### What is expected
Please take the records that follow and repeat exactly the lines starting with the line with "Lemma keeps_suggest k" and going on through the line with "split; [by apply".

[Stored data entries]
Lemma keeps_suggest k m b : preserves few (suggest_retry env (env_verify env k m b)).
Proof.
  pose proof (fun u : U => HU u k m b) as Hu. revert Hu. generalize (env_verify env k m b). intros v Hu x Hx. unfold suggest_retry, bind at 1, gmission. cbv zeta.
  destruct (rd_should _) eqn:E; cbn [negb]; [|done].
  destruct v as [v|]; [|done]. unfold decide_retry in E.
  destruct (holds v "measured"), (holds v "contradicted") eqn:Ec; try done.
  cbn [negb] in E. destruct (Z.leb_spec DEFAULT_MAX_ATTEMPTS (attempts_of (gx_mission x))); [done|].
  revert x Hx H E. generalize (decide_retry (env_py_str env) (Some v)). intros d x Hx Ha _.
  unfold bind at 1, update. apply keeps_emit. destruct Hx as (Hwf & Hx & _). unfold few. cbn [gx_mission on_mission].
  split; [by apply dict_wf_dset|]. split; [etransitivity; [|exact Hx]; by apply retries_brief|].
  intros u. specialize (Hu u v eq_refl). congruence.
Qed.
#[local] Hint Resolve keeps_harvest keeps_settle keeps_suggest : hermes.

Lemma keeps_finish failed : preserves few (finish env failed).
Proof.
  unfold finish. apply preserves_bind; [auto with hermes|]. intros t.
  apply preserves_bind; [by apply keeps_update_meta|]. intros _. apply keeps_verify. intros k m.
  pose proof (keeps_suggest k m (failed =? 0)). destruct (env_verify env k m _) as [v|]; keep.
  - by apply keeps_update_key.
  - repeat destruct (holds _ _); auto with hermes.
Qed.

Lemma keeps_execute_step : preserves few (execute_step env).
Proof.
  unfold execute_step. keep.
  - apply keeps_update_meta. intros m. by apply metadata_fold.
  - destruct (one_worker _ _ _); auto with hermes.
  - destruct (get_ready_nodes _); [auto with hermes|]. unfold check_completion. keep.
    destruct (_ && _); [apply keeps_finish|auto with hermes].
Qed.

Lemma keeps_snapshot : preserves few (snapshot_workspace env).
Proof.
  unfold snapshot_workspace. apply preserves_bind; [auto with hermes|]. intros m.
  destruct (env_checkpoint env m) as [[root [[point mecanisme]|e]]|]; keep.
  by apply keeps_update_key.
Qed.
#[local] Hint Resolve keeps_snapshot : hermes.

---

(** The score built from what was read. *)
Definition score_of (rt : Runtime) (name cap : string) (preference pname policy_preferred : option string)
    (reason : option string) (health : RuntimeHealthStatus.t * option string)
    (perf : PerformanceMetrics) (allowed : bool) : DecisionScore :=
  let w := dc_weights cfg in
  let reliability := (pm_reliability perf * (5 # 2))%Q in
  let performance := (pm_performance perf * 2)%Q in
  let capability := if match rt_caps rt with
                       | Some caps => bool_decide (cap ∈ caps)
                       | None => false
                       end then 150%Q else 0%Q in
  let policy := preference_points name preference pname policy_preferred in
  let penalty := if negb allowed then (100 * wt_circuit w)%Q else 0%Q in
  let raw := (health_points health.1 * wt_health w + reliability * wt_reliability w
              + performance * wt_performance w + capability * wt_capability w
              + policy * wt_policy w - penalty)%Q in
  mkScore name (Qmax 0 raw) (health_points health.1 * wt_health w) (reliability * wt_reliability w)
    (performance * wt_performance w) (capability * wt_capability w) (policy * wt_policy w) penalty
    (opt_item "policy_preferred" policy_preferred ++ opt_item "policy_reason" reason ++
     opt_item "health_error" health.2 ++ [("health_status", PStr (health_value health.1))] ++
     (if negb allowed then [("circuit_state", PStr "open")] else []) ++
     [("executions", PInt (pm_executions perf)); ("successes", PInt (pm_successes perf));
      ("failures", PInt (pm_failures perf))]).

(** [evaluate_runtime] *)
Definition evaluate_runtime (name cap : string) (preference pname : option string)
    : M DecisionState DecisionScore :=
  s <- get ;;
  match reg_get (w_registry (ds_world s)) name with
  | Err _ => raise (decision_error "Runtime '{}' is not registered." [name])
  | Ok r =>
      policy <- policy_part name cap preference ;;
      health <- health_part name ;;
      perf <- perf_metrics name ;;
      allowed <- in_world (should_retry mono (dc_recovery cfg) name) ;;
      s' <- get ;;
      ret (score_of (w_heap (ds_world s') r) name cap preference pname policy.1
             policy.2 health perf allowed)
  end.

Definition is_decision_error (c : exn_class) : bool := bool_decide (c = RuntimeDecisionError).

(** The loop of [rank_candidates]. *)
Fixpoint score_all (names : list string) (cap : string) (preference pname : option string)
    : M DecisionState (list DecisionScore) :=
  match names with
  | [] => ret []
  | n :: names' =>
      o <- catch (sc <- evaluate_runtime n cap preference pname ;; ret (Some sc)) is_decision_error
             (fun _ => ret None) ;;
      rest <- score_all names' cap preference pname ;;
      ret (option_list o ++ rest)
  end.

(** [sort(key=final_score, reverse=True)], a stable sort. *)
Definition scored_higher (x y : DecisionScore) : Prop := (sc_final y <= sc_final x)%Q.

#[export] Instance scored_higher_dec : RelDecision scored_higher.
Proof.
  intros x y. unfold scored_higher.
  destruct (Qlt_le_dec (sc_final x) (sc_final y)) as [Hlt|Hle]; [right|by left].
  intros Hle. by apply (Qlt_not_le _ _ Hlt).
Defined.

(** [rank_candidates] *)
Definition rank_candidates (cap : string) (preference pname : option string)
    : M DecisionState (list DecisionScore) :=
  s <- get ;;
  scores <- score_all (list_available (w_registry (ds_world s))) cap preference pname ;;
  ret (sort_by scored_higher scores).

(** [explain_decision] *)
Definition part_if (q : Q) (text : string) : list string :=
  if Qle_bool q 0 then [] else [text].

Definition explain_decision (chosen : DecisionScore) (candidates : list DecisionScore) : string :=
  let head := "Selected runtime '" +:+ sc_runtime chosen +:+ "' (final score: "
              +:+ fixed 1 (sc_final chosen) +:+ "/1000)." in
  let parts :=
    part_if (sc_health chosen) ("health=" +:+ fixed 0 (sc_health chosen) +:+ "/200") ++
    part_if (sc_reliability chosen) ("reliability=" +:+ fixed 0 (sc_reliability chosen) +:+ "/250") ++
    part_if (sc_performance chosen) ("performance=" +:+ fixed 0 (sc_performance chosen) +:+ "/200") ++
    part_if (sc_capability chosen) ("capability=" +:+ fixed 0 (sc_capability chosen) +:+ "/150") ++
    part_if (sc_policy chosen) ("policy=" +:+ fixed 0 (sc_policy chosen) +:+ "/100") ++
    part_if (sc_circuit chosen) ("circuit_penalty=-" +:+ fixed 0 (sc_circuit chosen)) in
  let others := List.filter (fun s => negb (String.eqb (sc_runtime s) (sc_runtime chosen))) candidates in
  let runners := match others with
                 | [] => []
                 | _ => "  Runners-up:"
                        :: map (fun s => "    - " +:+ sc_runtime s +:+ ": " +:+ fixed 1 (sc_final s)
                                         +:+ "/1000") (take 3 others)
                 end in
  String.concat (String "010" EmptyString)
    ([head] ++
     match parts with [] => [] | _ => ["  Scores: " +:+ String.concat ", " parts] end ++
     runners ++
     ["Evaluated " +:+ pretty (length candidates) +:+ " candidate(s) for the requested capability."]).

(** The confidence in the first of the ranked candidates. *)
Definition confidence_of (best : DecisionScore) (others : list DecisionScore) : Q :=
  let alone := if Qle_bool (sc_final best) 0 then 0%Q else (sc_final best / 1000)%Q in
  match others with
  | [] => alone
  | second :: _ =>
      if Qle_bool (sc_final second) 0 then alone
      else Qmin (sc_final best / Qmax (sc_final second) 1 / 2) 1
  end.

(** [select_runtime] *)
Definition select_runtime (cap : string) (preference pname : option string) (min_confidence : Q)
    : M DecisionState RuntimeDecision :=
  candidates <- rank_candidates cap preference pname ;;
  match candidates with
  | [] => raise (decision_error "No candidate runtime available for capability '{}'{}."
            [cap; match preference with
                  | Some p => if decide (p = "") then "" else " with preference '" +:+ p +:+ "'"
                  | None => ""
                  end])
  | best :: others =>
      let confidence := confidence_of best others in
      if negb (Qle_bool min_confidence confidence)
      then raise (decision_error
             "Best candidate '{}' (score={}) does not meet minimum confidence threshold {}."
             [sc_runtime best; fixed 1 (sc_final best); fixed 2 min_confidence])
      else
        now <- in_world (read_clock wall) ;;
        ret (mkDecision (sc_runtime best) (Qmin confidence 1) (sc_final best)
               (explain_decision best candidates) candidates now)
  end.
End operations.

...

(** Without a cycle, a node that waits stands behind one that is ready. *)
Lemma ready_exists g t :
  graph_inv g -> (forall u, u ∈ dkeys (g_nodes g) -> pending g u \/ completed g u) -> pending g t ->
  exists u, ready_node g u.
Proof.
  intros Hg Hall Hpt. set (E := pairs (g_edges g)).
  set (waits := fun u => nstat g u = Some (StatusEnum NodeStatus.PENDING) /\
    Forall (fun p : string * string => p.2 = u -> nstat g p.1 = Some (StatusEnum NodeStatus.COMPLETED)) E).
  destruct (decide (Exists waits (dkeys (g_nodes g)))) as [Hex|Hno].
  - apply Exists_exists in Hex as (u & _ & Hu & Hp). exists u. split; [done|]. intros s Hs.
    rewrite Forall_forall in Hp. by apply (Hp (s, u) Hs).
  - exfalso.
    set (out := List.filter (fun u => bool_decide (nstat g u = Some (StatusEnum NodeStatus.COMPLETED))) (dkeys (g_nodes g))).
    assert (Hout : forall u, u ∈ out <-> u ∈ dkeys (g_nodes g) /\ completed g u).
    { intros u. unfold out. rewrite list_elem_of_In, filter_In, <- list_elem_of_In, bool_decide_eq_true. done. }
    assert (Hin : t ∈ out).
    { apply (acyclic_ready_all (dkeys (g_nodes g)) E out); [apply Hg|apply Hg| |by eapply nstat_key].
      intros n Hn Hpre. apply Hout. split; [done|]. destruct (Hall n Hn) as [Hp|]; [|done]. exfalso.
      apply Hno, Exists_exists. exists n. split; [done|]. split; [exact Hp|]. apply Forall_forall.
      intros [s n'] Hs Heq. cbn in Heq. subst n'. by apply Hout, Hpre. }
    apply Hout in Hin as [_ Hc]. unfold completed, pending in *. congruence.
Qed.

### Exercise result
Lemma keeps_suggest k m b : preserves few (suggest_retry env (env_verify env k m b)).
Proof.
  pose proof (fun u : U => HU u k m b) as Hu. revert Hu. generalize (env_verify env k m b). intros v Hu x Hx. unfold suggest_retry, bind at 1, gmission. cbv zeta.
  destruct (rd_should _) eqn:E; cbn [negb]; [|done].
  destruct v as [v|]; [|done]. unfold decide_retry in E.
  destruct (holds v "measured"), (holds v "contradicted") eqn:Ec; try done.
  cbn [negb] in E. destruct (Z.leb_spec DEFAULT_MAX_ATTEMPTS (attempts_of (gx_mission x))); [done|].
  revert x Hx H E. generalize (decide_retry (env_py_str env) (Some v)). intros d x Hx Ha _.
  unfold bind at 1, update. apply keeps_emit. destruct Hx as (Hwf & Hx & _). unfold few. cbn [gx_mission on_mission].
  split; [by apply dict_wf_dset|]. split; [etransitivity; [|exact Hx]; by apply retries_brief|].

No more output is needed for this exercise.